The three girls, all juniors, said they were just excited to know they were going on a field trip and had no idea they’d be seeing the Sounds of Blackness or receiving robes.
“They are really, really good and make us want to be way better,” Sang said. “We can reach for the stars.”
“They put so much effort into what they do and we want to do that too,” Motachwa said.
All were excited to see the group and touched by the robes.
“It was very reassuring and lets us know we must keep going,” Ojboola Agboola said. “The Gospel Choir must keep going on.”
“And now we can be taken more seriously,” Motachwa said.
The girls are also looking forward to being mentored by Sounds of Blackness members.
An unofficial mentoring began that night on stage as members spoke one-on-one with the students.
“They were very encouraging to us and told us to just keep on doing what we’re doing,” Ojboola Agboola said.
“It feels good that we are one of the few gospel choirs in a high school.

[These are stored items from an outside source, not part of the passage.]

Definition ReadMessage (os1 os2 : Os) (w : Shared) (d : ShmDispatcher) (channel_id block_index : Z)
    : option (Shared * ShmDispatcher) :=
  match segments_ d !! channel_id with
  | None => None
  | Some s =>
      match AcquireBlockToRead sizeof_State sizeof_Block os1 os2 (segs w) s block_index with
      | None => None
      | Some (None, g, s) => Some (mkShared g (bytes w) (sizes w), with_segment d channel_id s)
      | Some (Some h, g, s) =>
          match buf h, shm_ s with
          | Some off, Some o =>
              let '(msg_size, msg_info_size) := block_sizes w o block_index in
              let rb := read_at o off (Z.to_nat msg_size) (bytes w) in
              let '(ok, msg_info) := DeserializeFrom Hash NewInfo
                (read_at o (off + msg_size) (Z.to_nat kSize) (bytes w)) msg_info_size in
              let d := with_segment d channel_id s in
              let d := if ok then Shm_OnMessage d channel_id rb msg_info else d in
              match ReleaseReadBlock g s block_index with
              | Some g => Some (mkShared g (bytes w) (sizes w), d)
              | None => None
              end
          | _, _ => None
          end
      end
  end.

(** One round of ThreadFunc with what Listen returned. *)
Definition ThreadFunc_round (os1 os2 : Os) (w : Shared) (d : ShmDispatcher) (readable_info : option ReadableInfo.t)
    : option (Shared * ShmDispatcher) :=
  if is_shutdown_ (base d) then Some (w, d)
  else match readable_info with
  | None => Some (w, d)
  | Some r =>
      if negb (ReadableInfo.host_id_ r =? host_id_ d) then Some (w, d)
      else
        let channel_id := ReadableInfo.channel_id_ r in
        match segments_ d !! channel_id with
        | None => Some (w, d)
        | Some _ =>
            let d := mkShmD (base d) (host_id_ d) (segments_ d) (<[channel_id := ReadableInfo.block_index_ r]> (previous_indexes_ d)) in
            ReadMessage os1 os2 w d channel_id (ReadableInfo.block_index_ r)
        end
  end.

(** The adapter around a listener. *)
Definition listened (c : nat * Listened) : option (nat * (M * MessageInfo)) :=
  let '(f, (rb, msg_info)) := c in
  match ParseMsg rb (i32 (zlen rb)) with Some m => Some (f, (m, msg_info)) | None => None end.

(** ** Delivery *)

Hypothesis State_fits : 0 < sizeof_State <= STATE_SIZE.
Hypothesis Block_fits : 0 < sizeof_Block <= BLOCK_SIZE.

Notation seg_ok := (seg_ok sizeof_State sizeof_Block).

(** A segment that maps the same object as another one. *)
Lemma seg_ok_shared w w' s s' o m m' :
  seg_ok w s o m -> seg_ok w' s' o m' -> st_ceiling m = st_ceiling m' -> seg_ok w' s o m'.
Proof.
  intros [] [] E. constructor; try done; [by rewrite <- E|]. by rewrite sg_conf, E, <- sg_conf0.
Qed.

Lemma seg_ok_ceiling w w' s o m m' : seg_ok w s o m -> seg_ok w' s o m' -> st_ceiling m = st_ceiling m'.
Proof.
  intros Ha Hb. rewrite <- (sg_ceiling _ _ _ _ _ _ Ha), <- (sg_ceiling _ _ _ _ _ _ Hb).
  by rewrite <- (sg_conf _ _ _ _ _ _ Ha), <- (sg_conf _ _ _ _ _ _ Hb).
Qed.

(** Releasing a written block makes it free. *)
Lemma ReleaseWrittenBlock_frees w s o m i :
  seg_ok w s o m -> zget (locks m) i = Some (-1) ->
  let m' := with_locks m (zset (locks m) i 0) in
  let w' := Segment.mkWorld (<[o := m']> (objs w)) (removals w) in
  ReleaseWrittenBlock w s i = Some w' /\ seg_ok w' s o m' /\ zget (locks m') i = Some 0.
Proof.
  intros Hok Hi. pose proof Hok as [Hin Hs Ho Hc Hceil Hl Hw Hb].
  assert (0 <= i < zlen (locks m)) as Hr by (apply zget_Some; by eexists).
  intros m' w'. split_and!.
  - unfold ReleaseWrittenBlock, add_lock. destruct (Z.leb_spec (block_num_ (conf_ s)) i); [lia|]. by rewrite Hs, Ho, Hi.
  - constructor; try done; [apply list_lookup_insert_eq; by eapply lookup_lt_Some|].
    change (zlen (zset (locks m) i 0) = block_num_ (conf_ s)). by rewrite zlen_zset.
  - by apply zget_zset_eq.
Qed.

It gives Coon Rapids High School a better name.”
McClain was happy with WCCO’s efforts and said having Sounds of Blackness members mentor the students goes “beyond their wildest dreams.”
“The next day at school they researched Sounds of Blackness and they were smiling all day,” McClain said. “They kept asking me, ‘Ms. Portia, when are you going to call them?’
“This has been a great experience for the kids and maybe it will bring more kids into the Gospel Choir. And if they get to perform somewhere with the Sounds of Blackness, that will be a big treat. And they are really proud of the new robes. It makes them feel more powerful.”
The story about the Gospel Choir Club and Sounds of Blackness ran Dec. 10 during the 10 p.m. WCCO newscast. It can be viewed on the station’s website at www.wcco.com.
The choir will perform at the Anoka-Hennepin School District Martin Luther King Jr. Jamboree in January and McClain is working to schedule additional performances.